Coca-Cola’s exploitation of labour and resources in India is the perfect example of the destructive powers of transnational corporations, and when Coca-Cola began to set up its factories in India many problems occurred shortly after. Once the factories started being built in India, land had to be cleared for the factories, and this resulted in a devastating loss of agricultural land. Since Coca-Cola is a transnational corporation, they definitely have the power to take the land from agricultural workers, taking away their livelihood, and leaving them with no source of income. This caused the agricultural market of India to plummet, and the consumers have become dependent on other transnational corporations to purchase food from. Many farmers have also been driven to suicide because they were unable to make a living with their farmland taken away, and the loss of human lives is probably the greatest tragedy that results from globalisation. The factories set up now had to hire workers to work in their dreadful factories where the working conditions were appalling; many of the workers were forced to work on dangerous assembly lines, where the Coca-Cola products were package. Now that Coca-Cola had its workers to work for them, they intended to keep them in their factories for as long as possible – regardless of the age or gender of the worker. This meant that the child labourers in Coca-Cola factories would not be permitted to attend school, and when the future generation of India is left uneducated, there is a low chance of India stabilising in the future. The lack of women being educated in India also contributes to the inequality between men and women because when a woman cannot be properly educated, it is difficult for her to gain independence, and she will continue to be suppressed in society. The workers that are being forced to work for Coca-Cola are also making very little money, and they are subject to many types of abuse; they are basically slaves for Coca-Cola, but they continue to work for Coca-Cola because it is the only way they can make
money. Coca-Cola continues to exploit the labour in India, and, if this pattern continues, the future for India does not seem bright.
Transnational corporations have so much power in a country, and they can bring so much pain or prosperity to the countries that support them. However, when a transnational corporation does damage a country, like Coca-Cola is damaging India, they refuse to take responsibility or use some of their fortune to repent for the damage they have caused unless they are forced to. In Coca-Cola’s case, they had decided to turn a blind eye to all of the problems that they were causing for India.

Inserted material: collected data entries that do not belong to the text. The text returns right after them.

Lemma candidate_In existing duration current_time s :
  In s (candidate existing duration current_time) <->
  s = mkSlot current_time (current_time + duration)
  /\ forall r, In r existing ->
               ~ (as_start_time r < current_time + duration
                  /\ as_end_time r > current_time).
Proof.
  unfold candidate.
  destruct (existsb _ existing) eqn:E; simpl.
  - apply existsb_exists in E. destruct E as (r & Hr & Hc).
    apply andb_true_iff in Hc. rewrite Z.ltb_lt, Z.gtb_gt in Hc.
    split; [contradiction|]. intros [_ H]. exact (H r Hr Hc).
  - split.
    + intros [<-|[]]. split; [reflexivity|]. intros r Hr Hc.
      assert (existsb (fun appt => (as_start_time appt <? current_time + duration)
                                   && (as_end_time appt >? current_time)) existing
              = true) as E'.
      { apply existsb_exists. exists r. split; [assumption|].
        apply andb_true_iff. now rewrite Z.ltb_lt, Z.gtb_gt. }
      congruence.
    + intros [-> _]. now left.
Qed.

(** A slot is listed exactly when its start is the first cursor position
    plus a whole number of steps, it ends within the interval, and no row
    of [existing] overlaps it. *)
Lemma slots_from_In existing duration end_time current_time s :
  In s (BookingManager.slots_from existing duration end_time current_time) <->
  (exists k : nat, slot_start_time s = current_time + Z.of_nat k * SLOT_STEP)
  /\ slot_end_time s = slot_start_time s + duration
  /\ slot_end_time s <= end_time
  /\ forall r, In r existing ->
               ~ (as_start_time r < slot_end_time s
                  /\ as_end_time r > slot_start_time s).
Proof.
  pose proof SLOT_STEP_pos as Hp. split.
  - unfold BookingManager.slots_from.
    generalize (BookingManager.loop_fuel duration end_time current_time).
    intros fuel. revert current_time.
    induction fuel as [|fuel IH]; intros c; simpl; [contradiction|].
    destruct (Z.leb_spec (c + duration) end_time) as [H|H]; [|contradiction].
    rewrite in_app_iff. intros [Hin|Hin].
    + apply candidate_In in Hin. destruct Hin as [-> Hfree]. simpl.
      split; [exists O; simpl; lia|]. repeat split; try lia. exact Hfree.
    + destruct (IH _ Hin) as ([k Hk] & H2 & H3 & H4).
      split; [exists (S k); lia|]. repeat split; assumption.
  - intros ([k Hk] & H2 & H3 & H4). revert current_time Hk.
    induction k as [|k IH]; intros c Hk; rewrite slots_from_unfold.
    + destruct (Z.leb_spec (c + duration) end_time) as [H|H]; [|lia].
      apply in_or_app. left. apply candidate_In. split.
      * destruct s as [a b]. simpl in *. f_equal; lia.
      * intros r Hr. simpl in Hk.
        replace (c + duration) with (slot_end_time s) by lia.
        replace c with (slot_start_time s) by lia. now apply H4.
    + destruct (Z.leb_spec (c + duration) end_time) as [H|H]; [|lia].
      apply in_or_app. right. apply IH. lia.
Qed.

(** The rule of [BookingManager.get_available_slots], for any calendar:
    it walks the first schedule of the day and lists the candidates that
    fit in it and that no active row of the staff member starting that day
    overlaps. *)
Lemma get_available_slots_In db staff date service schedule s :
  schedules_first
    (filter (fun s => (schedule_staff s =? staff) && (schedule_date s =? date))
            (schedules db)) = Some schedule ->
  In s (BookingManager.get_available_slots db staff date service) <->
  (exists k : nat,
      slot_start_time s
      = combine date (schedule_start_time schedule) + Z.of_nat k * SLOT_STEP)
  /\ slot_end_time s = slot_start_time s + duration service
  /\ slot_end_time s <= combine date (schedule_end_time schedule)
  /\ forall r, In r (appointment_services db) ->
               as_staff r = staff ->
               date_of (as_start_time r) = date ->
               appointment__status__in db ACTIVE r = true ->
               ~ (as_start_time r < slot_end_time s
                  /\ as_end_time r > slot_start_time s).
Proof.
  intros Hs. unfold BookingManager.get_available_slots. rewrite Hs.
  rewrite slots_from_In.
  assert (forall r, In r (existing_appointments_on db staff date) <->
                    In r (appointment_services db) /\ as_staff r = staff
                    /\ date_of (as_start_time r) = date
                    /\ appointment__status__in db ACTIVE r = true) as E.
  { intros r. unfold existing_appointments_on.
    rewrite filter_In, !andb_true_iff, !Z.eqb_eq. tauto. }
  fold (existing_appointments_on db staff date).
  split; intros (H1 & H2 & H3 & H4); repeat split; try assumption.
  - intros r Hr Hst Hd Ha. apply H4. apply E. tauto.
  - intros r Hr. apply E in Hr. destruct Hr as (? & ? & ? & ?). now apply H4.
Qed.

Lemma day_pos : 0 < day.
Proof. reflexivity. Qed.







Lemma exists_filter_existsb {A} (f : A -> bool) (l : list A) :
  exists_ (filter f l) = existsb f l.
Proof.
  induction l as [|x l IH]; simpl; [reflexivity|].
  destruct (f x); simpl; [reflexivity | exact IH].
Qed.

As the world is becoming evermore interdependent and interconnected with the supply of products being sent to one end of the Earth to the other, TNCs play an important role in modelling both global and national economies. When talking about national economies, industrialisation can occur, which is the period of social and economic change that transforms an agricultural society into an industrial one. It’s a part of a wider modernisation process, where social change and economic development are closely related with technological innovation. Examples of this are the 4 Asian tigers or dragons – the highly developed economies of Hong Kong, Singapore, South Korea and Taiwan. These regions were the first newly industrialised countries and are known because they had very high growth rates (they become rich very fast) and fast industrialisation between the early 1960s and 1990s. E.g. From 1980-2000 South Korea industrialised by 20-25%.

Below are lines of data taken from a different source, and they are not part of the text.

(** ** Entry points *)

Lemma has_dot_app (a b : string) : has_dot (a ++ b) = has_dot a || has_dot b.
Proof.
  induction a as [|c a IH]; [done|].
  change (has_dot (String c a ++ b)) with (Ascii.eqb c "." || has_dot (a ++ b)).
  simpl. by rewrite IH, orb_assoc.
Qed.

Lemma strip_extension_app (base ext : string) :
  ext ≠ "" -> has_dot ext = false ->
  strip_extension (base ++ "." ++ ext) = base.
Proof.
  intros Hne Hdot. induction base as [|c base IH].
  - change (strip_extension ("" ++ "." ++ ext)) with (strip_extension (String "." ext)).
    simpl. rewrite Hdot. destruct (String.eqb_spec ext ""); done.
  - change (strip_extension (String c base ++ "." ++ ext))
      with (strip_extension (String c (base ++ "." ++ ext))).
    simpl. rewrite IH.
    destruct (Ascii.eqb c "."); [|done].
    rewrite has_dot_app. simpl. by rewrite orb_true_r.
Qed.

Lemma strip_extension_cases (s : string) :
  strip_extension s = s
  ∨ ∃ ext, ext ≠ "" ∧ has_dot ext = false ∧ s = strip_extension s ++ "." ++ ext.
Proof.
  induction s as [|c s IH]; [by left|]. simpl.
  destruct (Ascii.eqb_spec c ".") as [->|Hc].
  - destruct (has_dot s) eqn:Hdot.
    + destruct IH as [->|(ext & Hne & Hext & Hs)]; [by left|].
      right. exists ext. split; [done|]. split; [done|].
      change (String "." s = String "." (strip_extension s ++ "." ++ ext)).
      by f_equal.
    + destruct (String.eqb_spec s "") as [->|Hs]; [by left|].
      right. by exists s.
  - destruct IH as [->|(ext & Hne & Hext & Hs)]; [by left|].
    right. exists ext. split; [done|]. split; [done|].
    change (String c s = String c (strip_extension s ++ "." ++ ext)).
    by f_equal.
Qed.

Many TNCs, to increase their international presence and reputation, get involved with schemes to help the poor and assist local and national economies. For example, Shell in Nigeria has employed 5000 locals to work in oil extracting plants, thus, increasing employment in the local area and per capita income. One advantage of having a TNC locate in the area of country is an increased knowledge of technology and education, which has consequently happened in Nigeria. For example, Intel and Microsoft invested in research centres in India to train and employ thousands of Indian engineers very cheaply. Plus, literacy rates of a country, not just for men but for women also, might increase sanitation and health care. An example
would be that due to Dyson’s plant in Malaysia there has been improved infrastructure and technology transfer. In some places such as Dhaka and India there is decreased child labour as improvements in income and generally spent on income. As for negative impacts on a national scale, the exploitation of workers is a controversial topic. It is thought that there is unsafe, forced employment of children in the textile industry in Bangladesh. It is known that Banksy created a piece of art on a wall of a TNC, which symbolised unjust child labour. A negative social issue on a national scale includes that of health and safety e.g. in Bhopal, India, 1984, there was a gas leak from a pesticide plant (Union Carbide) in the heart of the city which killed many thousands of people and injured half a million. Moreover, there is the potential of loss of jobs and redundancies where locals lose their jobs as manufacturing and even service-based jobs are outsourced. In 2002, Dyson was set to move its manufacturing to the far East with the loss of about 800 jobs.
On a global scale, urbanisation is likely. Due to manufacturing jobs in cities made available by globalization, urbanization in China has grown from 18% to 39%. Moreover, an additional impact is that of increased trade and capital flows and economies of scale by exporting goods to other countries. Moreover, there is better reallocation of resources. For example, labour intensive industries have shifted to China, Bangladesh and other places with a cheap labour-comparative advantage. In addition, job creation could occur on a global scale due to the indirect job creations as a result of the multiplier effect. For example, suppliers are likely to be all over the world. As for the negative global impacts, cultural homogenisation could become apparent such as that of ‘Americanism’ and ‘McDonaldisation.’ Many TNCs from Western countries such as America or the United Kingdom locate in Eastern countries and, over time, habits are picked up. As previously stated, a loss of jobs could occur in an area, however, if unemployment increases in an area then people have less disposable income and so a type of multiplier effect could be apparent, however, a negative on at that.
As more and more TNCs acquire geographical flexibility more resources and production plants will shift between countries and locations, even research
and development plants. This means it is likely that an area will not only have national impacts such as job creations, improvements in technology, increased sanitation and health care, exploitation of workers and health and safety but growing impacts on a global scale too such as cultural homogenization, indirect job creation, increased trade and capital flows and urbanization on a global level. This is crucial, especially because it could not only change every country’s way of life but every person’s way of life as well.
Coca-Cola runs community schemes in Africa and South East Asia, thus benefiting countries like Malaysia with improved infrastructure. Also, one of Coke’s microfinance start-up schemes provide 4000 Vietnamese women with the merchandise, training and basic equipment to begin selling Coca Cola. In addition, there is likely to be direct job creation, which helps to boost the local economy.